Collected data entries
(** * NuHeat node server: poll coordinator, discovery, thermostat nodes

    A shallow embedding of [nodeserver.js], [Nodes/ControllerNode.js],
    [Nodes/ThermostatNode_F.js] and [Nodes/ThermostatNode_C.js], and the
    properties of the poll/reconcile coordinator stated over it. *)

From Stdlib Require Import ZArith Lia Floats.PrimFloat.
From Stdlib Require Uint63.
From stdpp Require Import base strings pretty gmap list fin_maps.

(** ** JavaScript objects used as string-keyed maps *)

(** The own, enumerable properties of a plain object are a [gmap]; every
    plain object also inherits the properties of [Object.prototype], which
    the [in] operator sees and [Object.keys] does not. *)
Definition Object_prototype_keys : list string :=
  [ "constructor"; "__defineGetter__"; "__defineSetter__"; "hasOwnProperty";
    "__lookupGetter__"; "__lookupSetter__"; "isPrototypeOf";
    "propertyIsEnumerable"; "toString"; "valueOf"; "__proto__";
    "toLocaleString" ].

(** [Object.keys(o)] *)
Definition Object_keys {V} (o : gmap string V) : list string :=
  (map_to_list o).*1.

(** [key in o] *)
Definition js_in {V} (key : string) (o : gmap string V) : bool :=
  bool_decide (key ∈ dom o) || bool_decide (key ∈ Object_prototype_keys).

(** Truthiness of a string value: only the empty string is falsy. *)
Definition truthy (v : string) : bool := negb (String.eqb v "").

(** ** nodeserver.js: configuration parameters *)

Definition emailParam : string := "Username".
Definition pwParam : string := "Password".
Definition tempScale : string := "Scale".

Definition defaultParams_literal : list (string * string) :=
  [ (emailParam, "john@doe.net"); (pwParam, "password");
    (tempScale, "Fahrenheit") ].

Definition defaultParams : gmap string string :=
  list_to_map defaultParams_literal.

(** [Object.keys(defaultParams)], in the literal's order. *)
Definition defaultParamKeys : list string := defaultParams_literal.*1.

(** [defaultParams[key]] for a key of the literal. *)
Definition defaultParam (key : string) : string :=
  default "" (defaultParams !! key).

(** The orphan keys computed by [initializeCustomParams]. *)
Definition differentKeys (currentParams : gmap string string) : list string :=
  filter (λ key, negb (js_in key defaultParams) || negb (js_in key currentParams) = true)
         (defaultParamKeys ++ Object_keys currentParams).

(** One iteration of [defaultParamKeys.forEach]:
    [customParams[key] = currentParams[key] ? currentParams[key] : defaultParams[key]].
    A missing key reads as [undefined], which is falsy. *)
Definition keepOrDefault (currentParams : gmap string string) (key : string) : string :=
  match currentParams !! key with
  | Some v => if truthy v then v else defaultParam key
  | None => defaultParam key
  end.

Definition customParams (currentParams : gmap string string) : gmap string string :=
  foldl (λ acc key, <[key := keepOrDefault currentParams key]> acc) ∅ defaultParamKeys.

(** [initializeCustomParams(currentParams)]: its only effect is the call
    [poly.saveCustomParams(customParams)]; the result is the argument of that
    call, or [None] when the call is not made. *)
Definition initializeCustomParams (currentParams : gmap string string)
  : option (gmap string string) :=
  if bool_decide (length (differentKeys currentParams) ≠ 0)
  then Some (customParams currentParams)
  else None.

(** The persisted parameters after the configuration handler ran on the
    persisted parameters [current]. *)
Definition reconcile (current : gmap string string) : gmap string string :=
  match initializeCustomParams current with
  | Some merged => merged
  | None => current
  end.

(** A key present in exactly one of the two mappings. *)
Definition orphan (current : gmap string string) (key : string) : Prop :=
  ((key ∈ dom current) ∧ (key ∉ dom defaultParams)) ∨
  ((key ∉ dom current) ∧ (key ∈ dom defaultParams)).

(** The rewrite branch as the specification words it: some orphan key
    forces a rewrite over the default key set that keeps every present
    current value. *)
Definition rewrite_branch_spec (current : gmap string string) : Prop :=
  (∃ key, orphan current key) →
  ∃ merged, initializeCustomParams current = Some merged ∧
            dom merged = dom defaultParams ∧
            ∀ key, key ∈ dom defaultParams →
                   merged !! key = Some (default (defaultParam key) (current !! key)).

(** ** Values, errors and vendor data *)

(** JavaScript numbers are IEEE-754 doubles. *)
Inductive jsval : Type :=
| VUndefined
| VNull
| VBool (b : bool)
| VNum (x : float)
| VStr (s : string).

(** An [Error] object, as far as the node server reads it. *)
Record error := Error { err_message : string; err_stack : string }.

(** How a call ends: it returns (a promise is fulfilled) or it throws (a
    promise is rejected). *)
Inductive outcome (A : Type) : Type :=
| Resolved (a : A)
| Rejected (e : error).
Arguments Resolved {A} a.
Arguments Rejected {A} e.

Definition is_resolved {A : Type} (r : outcome A) : bool :=
  match r with Resolved _ => true | Rejected _ => false end.

(** A serial number of the vendor's listing and its [toString()]. *)
Inductive serial : Type :=
| SerialString (s : string)
| SerialInteger (z : Z).

Definition serial_toString (s : serial) : string :=
  match s with
  | SerialString s => s
  | SerialInteger z => pretty z
  end.

(** The state of one thermostat as [nuheat.thermostat(address)] returns it. *)
Record statInfo := StatInfo {
  Temperature : jsval;
  SetPointTemp : jsval;
  OperatingMode : jsval;
  Heating : jsval
}.

(** The listing [nuheat.thermostats()] returns. *)
Record thermostat := Thermostat { Room : string; SerialNumber : serial }.
Record group := Group { groupName : string; Thermostats : list thermostat }.
(** [Groups] is [None] when the property is missing. *)
Record listing := Listing { Groups : option (list group) }.

(** ** Nodes *)

Inductive nodeDefId : Type := CONTROLLER | THERMOSTAT_F | THERMOSTAT_C.

Record driver := Driver { drv_value : jsval; drv_uom : Z }.

Record node := Node {
  node_id : nodeDefId;
  node_primary : string;
  node_address : string;
  node_name : string;
  node_drivers : gmap string driver
}.

(** [new ControllerNode(poly, primary, address, name)] *)
Definition new_ControllerNode (primary address name : string) : node :=
  Node CONTROLLER primary address name
       {[ "ST" := Driver (VStr "1") 2 ]}.

(** [new ThermostatNode_F(polyInterface, primary, address, name)] *)
Definition new_ThermostatNode_F (primary address name : string) : node :=
  Node THERMOSTAT_F primary address name
       {[ "ST" := Driver (VStr "0") 17; "CLISPH" := Driver (VStr "0") 17;
          "CLIMD" := Driver (VStr "0") 25; "CLIHCS" := Driver (VStr "0") 66 ]}.

(** [new ThermostatNode_C(polyInterface, primary, address, name)] *)
Definition new_ThermostatNode_C (primary address name : string) : node :=
  Node THERMOSTAT_C primary address name
       {[ "ST" := Driver (VStr "0") 4; "CLISPH" := Driver (VStr "0") 4;
          "CLIMD" := Driver (VStr "0") 25; "CLIHCS" := Driver (VStr "0") 66 ]}.

(** An inbound command message. *)
Record message := Message { msg_value : jsval }.

(** ** Host operations *)

(** The pieces of a log line in order: the operands of [+] and the
    arguments of the logger call. Rendering is the logger's business. *)
Inductive logpart : Type :=
| PStr (s : string)
| PVal (v : jsval)
| PJson (tstats : option listing)
| PErr (e : error).

Inductive level : Type := INFO | ERROR | ERROR_STACK.

(** Synchronous calls into the host: the logger, the Polyglot interface,
    the node base class and the vendor client's converters. *)
Inductive op : Type :=
| logger (lvl : level) (parts : list logpart)
| poly_getNodes
| poly_getCustomParam (key : string)
| Node_setDriver (address drv : string) (v : jsval)
| Node_query (address : string)
| nuheat_CtoF (v : jsval)
| nuheat_FtoJC (v : jsval).

Definition op_result (o : op) : Type :=
  match o with
  | logger _ _ => unit
  | poly_getNodes => gmap string node
  | poly_getCustomParam _ => jsval
  | Node_setDriver _ _ _ => unit
  | Node_query _ => unit
  | nuheat_CtoF _ => jsval
  | nuheat_FtoJC _ => jsval
  end.

(** Asynchronous calls into the host; each returns a promise. *)
Inductive call : Type :=
| storage_getItem (key : string)
| nuheat_authenticate
| nuheat_thermostats
| nuheat_thermostat (address : string)
| nuheat_setPointHeat (address : string) (setPoint : jsval)
| nuheat_sleep (ms : Z)
| poly_addNode (n : node).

(Work request): Check each line above for the string "differentKeys", then copy the ones that have it.

(Solved exercise):
Definition differentKeys (currentParams : gmap string string) : list string :=
  if bool_decide (length (differentKeys currentParams) ≠ 0)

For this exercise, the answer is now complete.